Zincirli is located in Gaziantep province of southern Turkey, on the cultural and geographic border between the highlands of Anatolia and the plains and river valleys of Syria and Mesopotamia. In the Iron Age II (900-720 BC), this site, first investigated by the German Orient-Comité under the leadership of Felix von Luschan from 1888 to 1902, was the capital of a small Aramaean valley kingdom. This expedition discovered royal inscriptions and striking reliefs and sculptures of gods, humans, and animals adorning the palaces and gates of the city, many of which today reside in the Vorderasiatisches Museum in Berlin. Investigations were resumed in 2006 by the University of Chicago’s Oriental Institute and will be continued by the joint Chicago-Tübingen Archaeological Project in Sam’al. The kings of Sam’al soon became vassals of the expanding Neo-Assyrian empire of northern Mesopotamia, and eventually the kingdom was annexed as an imperial province ruled by an Assyrian governor (720-605 BC).

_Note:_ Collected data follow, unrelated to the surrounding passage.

(* ===== verification/ServerInvariant.v ===== *)
(** * What a reactor keeps

    The invariant of [ServerReactor]: for each connection, the flags of the code and
    the completions that the event loop has agree, the accounts of queued writes are
    exact, and bytes are neither lost nor reordered; a connection that is closing has
    a completion outstanding until it is destroyed.  Every callback is defined in a
    state that has the invariant, and keeps it. *)

From S2P Require Import Prelude UbLogic ServerReactor.

Local Open Scope Z_scope.

(** ** One connection *)

Section Config.
Context {cfg : Config}.

Definition unsent (x : Connection) : list Z := drop (head_written x) (concat (write_queue x)).

(** What holds at any moment of a callback; [w] is whether it is the one of a write,
    [exact] whether nothing that the session produced was lost. *)
Record cell_mid (w exact : bool) (e : Cell) : Prop := {
  cm_read : op_read (ops e) = read_active (conn e);
  cm_read_cancel : op_read_cancel (ops e) = read_cancel_submitted (conn e);
  cm_write_cancel : op_write_cancel (ops e) = write_cancel_submitted (conn e);
  cm_close : op_close (ops e) = close_submitted (conn e) && negb (close_completed (conn e));
  cm_write : op_write (ops e) = negb w && negb (bool_decide (write_queue (conn e) = []));
  cm_pending : pending_writes (conn e) = Z.of_nat (length (write_queue (conn e)));
  cm_queued : queued_write_bytes (conn e) = Z.of_nat (length (concat (write_queue (conn e))));
  cm_completed : close_completed (conn e) = true → close_submitted (conn e) = true;
  cm_submitted : close_submitted (conn e) = true →
    closing (conn e) = true ∧ read_active (conn e) = false ∧ write_queue (conn e) = [];
  cm_cancel : read_cancel_submitted (conn e) = true ∨ write_cancel_submitted (conn e) = true → closing (conn e) = true;
  cm_head : (head_written (conn e) ≤ length (default [] (head (write_queue (conn e)))))%nat;
  cm_sent : sent (conn e) `prefix_of` produced (conn e);
  cm_prefix : w = false → sent (conn e) ++ unsent (conn e) `prefix_of` produced (conn e);
  cm_exact : exact = true → closing (conn e) = false → sent (conn e) ++ unsent (conn e) = produced (conn e);
  cm_bound : 0 ≤ longest (conn e) ∧ queued_write_bytes (conn e) < write_high_watermark_bytes cfg + longest (conn e) }.

(** Once it is closing, either its close was submitted, or a completion is outstanding
    after which it is; and it is destroyed with the last completion. *)
Record settled (x : Connection) : Prop := {
  se_owns : owns_admission x = true;
  se_session : session x = true ∨ closing x = true;
  se_closing : closing x = true → close_submitted x = false → read_active x = true ∨ write_queue x ≠ [];
  se_completed : close_completed x = true → read_cancel_submitted x = true ∨ write_cancel_submitted x = true }.

Record cell_ok (e : Cell) : Prop := { co_mid : cell_mid false true e; co_settled : settled (conn e) }.

(** Fields that none of this mentions *)
Definition same_core (x y : Connection) : Prop :=
  owns_admission x = owns_admission y ∧ session x = session y ∧
  pending_writes x = pending_writes y ∧ queued_write_bytes x = queued_write_bytes y ∧ closing x = closing y ∧
  read_active x = read_active y ∧ read_cancel_submitted x = read_cancel_submitted y ∧
  write_cancel_submitted x = write_cancel_submitted y ∧ close_submitted x = close_submitted y ∧
  close_completed x = close_completed y ∧ write_queue x = write_queue y ∧ head_written x = head_written y ∧
  sent x = sent y ∧ produced x = produced y ∧ longest x = longest y.

Lemma cell_mid_core w exact x y o : same_core x y → cell_mid w exact (mkCell x o) → cell_mid w exact (mkCell y o).
Proof. destruct x, y. unfold same_core. simpl. intros Hs []. destruct_and! Hs. subst. by split. Qed.

Lemma settled_core x y : same_core x y → settled x → settled y.
Proof. destruct x, y. unfold same_core. simpl. intros Hs []. destruct_and! Hs. subst. by split. Qed.

(** A connection that is closing only gets closer to its end. *)
Record winds (x y : Connection) : Prop := {
  wi_closing : closing y = true;
  wi_read : read_active y = true → read_active x = true;
  wi_write : write_queue x = [] → write_queue y = [];
  wi_read_cancel : read_cancel_submitted y = true → read_cancel_submitted x = true;
  wi_write_cancel : write_cancel_submitted y = true → write_cancel_submitted x = true;
  wi_submitted : close_submitted x = true → close_submitted y = true;
  wi_completed : close_completed x = true → close_completed y = true }.

Definition tame (x y : Connection) : Prop := closing x = true → winds x y.

#[export] Instance tame_preorder : PreOrder tame.
Proof.
  split.
  - by intros x Hc.
  - intros x y z Hxy Hyz Hc. destruct (Hxy Hc) as []. destruct (Hyz wi_closing0) as []. split; auto.
Qed.

Lemma same_core_tame x y : same_core x y → tame x y.
Proof. unfold same_core. intros Hs Hc. destruct_and! Hs. split; congruence. Qed.

Definition tamed (m m' : gmap nat Connection) : Prop := ∀ c, option_Forall2 tame (m !! c) (m' !! c).

#[export] Instance tamed_preorder : PreOrder tamed.
Proof. split; [by intros m c|]. intros m1 m2 m3 H12 H23 c. by transitivity (m2 !! c). Qed.

Lemma tamed_lookup m m' c x : tamed m m' → m !! c = Some x → ∃ y, m' !! c = Some y ∧ tame x y.
Proof. intros Hm Hx. specialize (Hm c). rewrite Hx in Hm. inversion Hm. eauto. Qed.

Lemma tamed_lookup_r m m' c y : tamed m m' → m' !! c = Some y → ∃ x, m !! c = Some x ∧ tame x y.
Proof. intros Hm Hx. specialize (Hm c). rewrite Hx in Hm. inversion Hm. eauto. Qed.

Lemma tamed_insert m c x y : m !! c = Some x → tame x y → tamed m (<[c := y]> m).
Proof.
  intros Hx Hxy c'. destruct (decide (c' = c)) as [->|Hne]; [|by rewrite lookup_insert_ne].
  rewrite Hx, lookup_insert_eq. by constructor.
Qed.

Lemma cell_mid_weaken w exact e : cell_mid w exact e → cell_mid w false e.
Proof. intros []. by split. Qed.

Lemma wp_set_self f Q e : Q () (mkCell (f (conn e)) (ops e)) → wp (set_self f) Q e.
Proof. done. Qed.

Lemma wp_self Q e : Q (conn e) e → wp self Q e.
Proof. done. Qed.

Lemma wp_arm_read Q e : op_read (ops e) = false → Q () (mkCell (conn e) ((ops e) <| op_read := true |>)) → wp arm_read Q e.
Proof. intros E HQ. unfold wp, arm_read, mbind, ub_bind, get. by rewrite E. Qed.

Lemma wp_arm_write Q e : op_write (ops e) = false → Q () (mkCell (conn e) ((ops e) <| op_write := true |>)) → wp arm_write Q e.
Proof. intros E HQ. unfold wp, arm_write, mbind, ub_bind, get. by rewrite E. Qed.

Lemma wp_arm_read_cancel Q e : op_read_cancel (ops e) = false → Q () (mkCell (conn e) ((ops e) <| op_read_cancel := true |>)) → wp arm_read_cancel Q e.
Proof. intros E HQ. unfold wp, arm_read_cancel, mbind, ub_bind, get. by rewrite E. Qed.

Lemma wp_arm_write_cancel Q e : op_write_cancel (ops e) = false → Q () (mkCell (conn e) ((ops e) <| op_write_cancel := true |>)) → wp arm_write_cancel Q e.
Proof. intros E HQ. unfold wp, arm_write_cancel, mbind, ub_bind, get. by rewrite E. Qed.

Lemma wp_arm_close Q e : op_close (ops e) = false → Q () (mkCell (conn e) ((ops e) <| op_close := true |>)) → wp arm_close Q e.
Proof. intros E HQ. unfold wp, arm_close, mbind, ub_bind, get. by rewrite E. Qed.

(** What the functions on completions and buffers leave alone *)
Record kept (x y : Connection) : Prop := {
  kp_owns : owns_admission y = owns_admission x;
  kp_session : session y = session x;
  kp_streams : streams y = streams x;
  kp_draining : draining y = draining x;
  kp_closing : closing y = closing x;
  kp_completed : close_completed y = close_completed x;
  kp_read_cancel : closing x = true → read_cancel_submitted y = read_cancel_submitted x;
  kp_write_cancel : closing x = true → write_cancel_submitted y = write_cancel_submitted x }.

Lemma kept_refl x : kept x x.
Proof. by split. Qed.

Lemma kept_trans x y z : kept x y → kept y z → kept x z.
Proof.
  intros [] []. split; try congruence; intros; etrans; eauto; match goal with H : _ → _ |- _ => apply H end; congruence.
Qed.

Lemma submitCloseIfReady_spec w exact e :
  cell_mid w exact e → closing (conn e) = true →
  wp submitCloseIfReady (λ _ e', cell_mid w exact e' ∧ kept (conn e) (conn e') ∧
    read_cancel_submitted (conn e') = read_cancel_submitted (conn e) ∧
    write_cancel_submitted (conn e') = write_cancel_submitted (conn e) ∧
    (close_submitted (conn e') = false → read_active (conn e') = true ∨ write_queue (conn e') ≠ []) ∧
    write_queue (conn e') = write_queue (conn e) ∧ tame (conn e) (conn e')) e.
Proof.
  intros Hm Hc. pose proof Hm as []. unfold submitCloseIfReady. apply wp_then, wp_self.
  destruct (close_submitted (conn e)) eqn:Ecs; simpl; [by split_and!; try apply kept_refl; try congruence|].
  destruct (read_active (conn e)) eqn:Era; simpl; [by split_and!; try apply kept_refl; auto|].
  destruct (Z.eqb_spec (pending_writes (conn e)) 0) as [E|E]; simpl.
  - assert (write_queue (conn e) = []) as Eq by (destruct (write_queue (conn e)); [done|simpl in *; lia]).
    apply wp_then, wp_set_self, wp_arm_close; [by simpl; rewrite cm_close0|]. split_and!; [|by split|done..].
    split; simpl; try done; try congruence.
    by destruct (close_completed (conn e)); [specialize (cm_completed0 eq_refl)|].
  - split_and!; try done; try apply kept_refl. right. intros Eq. rewrite Eq in cm_pending0. simpl in *. lia.
Qed.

In this historical trajectory, Zincirli/Sam’al is emblematic of the many independent polities that developed in the early Iron Age Near East between the imperial epochs of the Late Bronze (1600-1200 BC) and later Iron Ages. With its easily accessible and well-preserved Iron Age remains, therefore, Zincirli is an ideal case-study for the exploration of how different political regimes affect the lives of their subjects, both at the macro-scale of urbanization and settlement patterns and at the micro-scale of domestic life.